Task brief
Exactly the lines from the start of the data below through the line containing "[change PVCS_EFLAGS with" must be returned, and no others.

Available records

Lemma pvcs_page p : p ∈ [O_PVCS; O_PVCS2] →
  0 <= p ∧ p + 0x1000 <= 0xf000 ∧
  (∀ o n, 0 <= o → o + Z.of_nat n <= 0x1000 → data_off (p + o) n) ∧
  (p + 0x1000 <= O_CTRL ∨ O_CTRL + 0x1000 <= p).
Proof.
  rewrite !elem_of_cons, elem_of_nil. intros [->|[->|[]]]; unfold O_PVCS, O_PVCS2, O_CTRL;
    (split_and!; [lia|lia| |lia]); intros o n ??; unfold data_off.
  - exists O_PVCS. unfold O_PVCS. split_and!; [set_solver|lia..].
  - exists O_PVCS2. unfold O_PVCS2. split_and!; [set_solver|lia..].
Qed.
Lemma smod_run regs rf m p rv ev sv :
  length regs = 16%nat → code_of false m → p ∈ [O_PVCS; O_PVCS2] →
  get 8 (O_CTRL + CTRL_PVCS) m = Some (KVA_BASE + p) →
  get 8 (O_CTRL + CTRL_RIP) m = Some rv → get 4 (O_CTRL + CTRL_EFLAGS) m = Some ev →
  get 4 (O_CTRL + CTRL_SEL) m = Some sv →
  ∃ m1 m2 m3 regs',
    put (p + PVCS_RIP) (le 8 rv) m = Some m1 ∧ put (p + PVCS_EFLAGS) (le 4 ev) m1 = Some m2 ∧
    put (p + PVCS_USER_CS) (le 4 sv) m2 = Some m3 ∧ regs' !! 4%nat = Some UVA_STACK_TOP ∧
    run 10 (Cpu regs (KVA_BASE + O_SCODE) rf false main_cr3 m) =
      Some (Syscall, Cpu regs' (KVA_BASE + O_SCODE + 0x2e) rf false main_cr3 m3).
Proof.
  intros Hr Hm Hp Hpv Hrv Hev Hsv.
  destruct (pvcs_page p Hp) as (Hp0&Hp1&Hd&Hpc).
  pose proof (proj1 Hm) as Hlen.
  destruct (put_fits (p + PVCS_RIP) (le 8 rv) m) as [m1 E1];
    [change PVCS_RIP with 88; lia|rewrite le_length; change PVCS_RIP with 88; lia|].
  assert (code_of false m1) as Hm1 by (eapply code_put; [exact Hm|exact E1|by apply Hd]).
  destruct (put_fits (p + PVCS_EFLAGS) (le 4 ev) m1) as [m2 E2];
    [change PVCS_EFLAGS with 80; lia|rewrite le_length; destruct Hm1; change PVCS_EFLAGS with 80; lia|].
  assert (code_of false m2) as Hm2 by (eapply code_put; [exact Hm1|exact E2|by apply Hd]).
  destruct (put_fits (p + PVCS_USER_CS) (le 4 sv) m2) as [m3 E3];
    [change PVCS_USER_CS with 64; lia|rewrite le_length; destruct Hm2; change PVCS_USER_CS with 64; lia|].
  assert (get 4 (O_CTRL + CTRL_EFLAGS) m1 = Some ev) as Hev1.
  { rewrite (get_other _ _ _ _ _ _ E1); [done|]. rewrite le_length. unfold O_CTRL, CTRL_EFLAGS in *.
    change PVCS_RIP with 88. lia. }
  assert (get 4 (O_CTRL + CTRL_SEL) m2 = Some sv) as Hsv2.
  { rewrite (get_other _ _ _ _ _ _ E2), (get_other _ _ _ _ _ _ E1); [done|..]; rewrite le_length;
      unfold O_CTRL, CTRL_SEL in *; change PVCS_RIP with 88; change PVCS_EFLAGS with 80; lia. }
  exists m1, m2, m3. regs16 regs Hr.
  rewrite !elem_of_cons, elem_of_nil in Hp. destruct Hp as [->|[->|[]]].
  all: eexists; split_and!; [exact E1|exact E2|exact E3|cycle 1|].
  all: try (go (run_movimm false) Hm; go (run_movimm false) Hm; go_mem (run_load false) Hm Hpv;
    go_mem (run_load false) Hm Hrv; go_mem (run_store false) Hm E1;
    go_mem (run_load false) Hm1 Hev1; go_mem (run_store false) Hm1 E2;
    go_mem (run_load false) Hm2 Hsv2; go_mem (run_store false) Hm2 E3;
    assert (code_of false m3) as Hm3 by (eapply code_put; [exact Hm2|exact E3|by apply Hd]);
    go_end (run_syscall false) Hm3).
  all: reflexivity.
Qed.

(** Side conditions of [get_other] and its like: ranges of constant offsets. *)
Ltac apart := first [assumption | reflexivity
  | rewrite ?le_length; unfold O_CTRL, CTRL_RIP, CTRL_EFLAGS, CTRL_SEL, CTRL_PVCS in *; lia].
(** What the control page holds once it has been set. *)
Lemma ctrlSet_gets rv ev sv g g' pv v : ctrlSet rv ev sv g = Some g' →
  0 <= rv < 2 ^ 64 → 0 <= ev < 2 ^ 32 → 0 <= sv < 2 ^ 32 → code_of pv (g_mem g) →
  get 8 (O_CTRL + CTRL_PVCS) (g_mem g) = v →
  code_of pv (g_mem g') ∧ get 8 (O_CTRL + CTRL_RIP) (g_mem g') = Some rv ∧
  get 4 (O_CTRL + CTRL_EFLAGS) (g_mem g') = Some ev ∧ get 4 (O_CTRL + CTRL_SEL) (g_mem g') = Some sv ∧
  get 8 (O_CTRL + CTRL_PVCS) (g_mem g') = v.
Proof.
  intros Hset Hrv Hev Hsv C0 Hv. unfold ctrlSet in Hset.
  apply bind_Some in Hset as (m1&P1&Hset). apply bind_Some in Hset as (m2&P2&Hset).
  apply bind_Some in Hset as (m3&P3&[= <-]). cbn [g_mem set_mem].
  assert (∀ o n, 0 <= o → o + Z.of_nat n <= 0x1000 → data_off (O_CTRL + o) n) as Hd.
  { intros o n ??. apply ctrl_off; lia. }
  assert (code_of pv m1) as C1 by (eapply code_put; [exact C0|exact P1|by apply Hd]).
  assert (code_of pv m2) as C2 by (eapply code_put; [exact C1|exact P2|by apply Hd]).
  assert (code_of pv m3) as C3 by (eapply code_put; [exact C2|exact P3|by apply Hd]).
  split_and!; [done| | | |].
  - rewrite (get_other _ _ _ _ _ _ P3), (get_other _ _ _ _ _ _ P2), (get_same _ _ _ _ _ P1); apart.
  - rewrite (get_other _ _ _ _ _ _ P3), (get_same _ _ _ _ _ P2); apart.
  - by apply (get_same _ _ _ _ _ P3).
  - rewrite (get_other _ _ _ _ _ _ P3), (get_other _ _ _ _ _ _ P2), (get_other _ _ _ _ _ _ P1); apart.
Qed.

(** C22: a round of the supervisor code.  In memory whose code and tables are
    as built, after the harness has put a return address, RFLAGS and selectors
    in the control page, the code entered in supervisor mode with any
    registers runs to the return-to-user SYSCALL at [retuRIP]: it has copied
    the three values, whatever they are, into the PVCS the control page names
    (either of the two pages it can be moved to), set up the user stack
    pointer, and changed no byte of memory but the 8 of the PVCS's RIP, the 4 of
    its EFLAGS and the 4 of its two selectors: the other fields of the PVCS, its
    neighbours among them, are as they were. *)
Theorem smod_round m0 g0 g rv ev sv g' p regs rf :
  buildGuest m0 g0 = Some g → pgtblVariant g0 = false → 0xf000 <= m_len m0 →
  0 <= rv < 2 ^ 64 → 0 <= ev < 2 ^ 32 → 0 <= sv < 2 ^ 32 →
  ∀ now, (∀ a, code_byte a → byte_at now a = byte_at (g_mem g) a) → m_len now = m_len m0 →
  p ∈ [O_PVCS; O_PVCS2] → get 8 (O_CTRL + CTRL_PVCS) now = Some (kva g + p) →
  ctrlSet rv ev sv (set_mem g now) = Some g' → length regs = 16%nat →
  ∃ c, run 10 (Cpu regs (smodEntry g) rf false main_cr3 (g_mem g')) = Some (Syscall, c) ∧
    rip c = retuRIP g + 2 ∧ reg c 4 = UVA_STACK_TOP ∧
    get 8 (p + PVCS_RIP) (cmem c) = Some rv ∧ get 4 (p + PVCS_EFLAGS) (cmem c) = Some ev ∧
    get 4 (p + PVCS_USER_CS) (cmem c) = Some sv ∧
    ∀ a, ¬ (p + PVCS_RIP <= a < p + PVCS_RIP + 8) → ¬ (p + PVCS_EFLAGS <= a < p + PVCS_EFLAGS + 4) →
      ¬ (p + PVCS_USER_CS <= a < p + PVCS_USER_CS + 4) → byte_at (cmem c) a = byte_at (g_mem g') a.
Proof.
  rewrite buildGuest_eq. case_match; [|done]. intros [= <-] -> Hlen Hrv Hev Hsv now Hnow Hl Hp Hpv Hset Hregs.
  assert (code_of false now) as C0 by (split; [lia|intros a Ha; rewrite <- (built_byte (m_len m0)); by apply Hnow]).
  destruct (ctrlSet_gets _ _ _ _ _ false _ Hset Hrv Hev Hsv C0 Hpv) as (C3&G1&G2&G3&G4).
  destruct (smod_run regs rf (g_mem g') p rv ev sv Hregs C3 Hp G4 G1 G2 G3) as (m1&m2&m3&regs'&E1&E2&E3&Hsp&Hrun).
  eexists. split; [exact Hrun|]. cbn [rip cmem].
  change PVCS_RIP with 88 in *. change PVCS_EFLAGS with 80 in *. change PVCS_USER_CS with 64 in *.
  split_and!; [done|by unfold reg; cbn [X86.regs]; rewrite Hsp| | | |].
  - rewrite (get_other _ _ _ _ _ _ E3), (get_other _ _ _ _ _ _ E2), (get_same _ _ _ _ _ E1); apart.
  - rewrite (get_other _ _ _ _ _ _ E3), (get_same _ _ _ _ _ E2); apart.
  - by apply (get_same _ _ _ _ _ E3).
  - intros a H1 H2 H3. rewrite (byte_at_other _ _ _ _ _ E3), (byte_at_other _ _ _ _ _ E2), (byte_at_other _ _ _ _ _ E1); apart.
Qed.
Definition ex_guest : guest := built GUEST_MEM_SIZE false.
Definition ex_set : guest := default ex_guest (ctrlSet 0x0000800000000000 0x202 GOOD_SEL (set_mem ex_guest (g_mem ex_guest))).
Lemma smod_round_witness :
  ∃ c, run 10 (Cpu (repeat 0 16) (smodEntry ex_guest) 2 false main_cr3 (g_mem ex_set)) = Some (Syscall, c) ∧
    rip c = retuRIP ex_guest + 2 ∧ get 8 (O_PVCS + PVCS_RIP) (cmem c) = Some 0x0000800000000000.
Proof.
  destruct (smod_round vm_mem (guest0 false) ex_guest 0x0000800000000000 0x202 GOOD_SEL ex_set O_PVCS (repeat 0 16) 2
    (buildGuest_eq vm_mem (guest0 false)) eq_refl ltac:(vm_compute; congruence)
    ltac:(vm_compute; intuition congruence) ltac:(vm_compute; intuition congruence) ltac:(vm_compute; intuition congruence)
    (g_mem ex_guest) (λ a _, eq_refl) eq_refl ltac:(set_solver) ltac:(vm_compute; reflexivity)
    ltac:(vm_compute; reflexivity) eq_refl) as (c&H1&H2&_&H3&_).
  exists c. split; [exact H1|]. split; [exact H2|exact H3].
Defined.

Answer to this problem
Lemma pvcs_page p : p ∈ [O_PVCS; O_PVCS2] →
  0 <= p ∧ p + 0x1000 <= 0xf000 ∧
  (∀ o n, 0 <= o → o + Z.of_nat n <= 0x1000 → data_off (p + o) n) ∧
  (p + 0x1000 <= O_CTRL ∨ O_CTRL + 0x1000 <= p).
Proof.
  rewrite !elem_of_cons, elem_of_nil. intros [->|[->|[]]]; unfold O_PVCS, O_PVCS2, O_CTRL;
    (split_and!; [lia|lia| |lia]); intros o n ??; unfold data_off.
  - exists O_PVCS. unfold O_PVCS. split_and!; [set_solver|lia..].
  - exists O_PVCS2. unfold O_PVCS2. split_and!; [set_solver|lia..].
Qed.
Lemma smod_run regs rf m p rv ev sv :
  length regs = 16%nat → code_of false m → p ∈ [O_PVCS; O_PVCS2] →
  get 8 (O_CTRL + CTRL_PVCS) m = Some (KVA_BASE + p) →
  get 8 (O_CTRL + CTRL_RIP) m = Some rv → get 4 (O_CTRL + CTRL_EFLAGS) m = Some ev →
  get 4 (O_CTRL + CTRL_SEL) m = Some sv →
  ∃ m1 m2 m3 regs',
    put (p + PVCS_RIP) (le 8 rv) m = Some m1 ∧ put (p + PVCS_EFLAGS) (le 4 ev) m1 = Some m2 ∧
    put (p + PVCS_USER_CS) (le 4 sv) m2 = Some m3 ∧ regs' !! 4%nat = Some UVA_STACK_TOP ∧
    run 10 (Cpu regs (KVA_BASE + O_SCODE) rf false main_cr3 m) =
      Some (Syscall, Cpu regs' (KVA_BASE + O_SCODE + 0x2e) rf false main_cr3 m3).
Proof.
  intros Hr Hm Hp Hpv Hrv Hev Hsv.
  destruct (pvcs_page p Hp) as (Hp0&Hp1&Hd&Hpc).
  pose proof (proj1 Hm) as Hlen.
  destruct (put_fits (p + PVCS_RIP) (le 8 rv) m) as [m1 E1];
    [change PVCS_RIP with 88; lia|rewrite le_length; change PVCS_RIP with 88; lia|].
  assert (code_of false m1) as Hm1 by (eapply code_put; [exact Hm|exact E1|by apply Hd]).
  destruct (put_fits (p + PVCS_EFLAGS) (le 4 ev) m1) as [m2 E2];
    [change PVCS_EFLAGS with 80; lia|rewrite le_length; destruct Hm1; change PVCS_EFLAGS with 80; lia|].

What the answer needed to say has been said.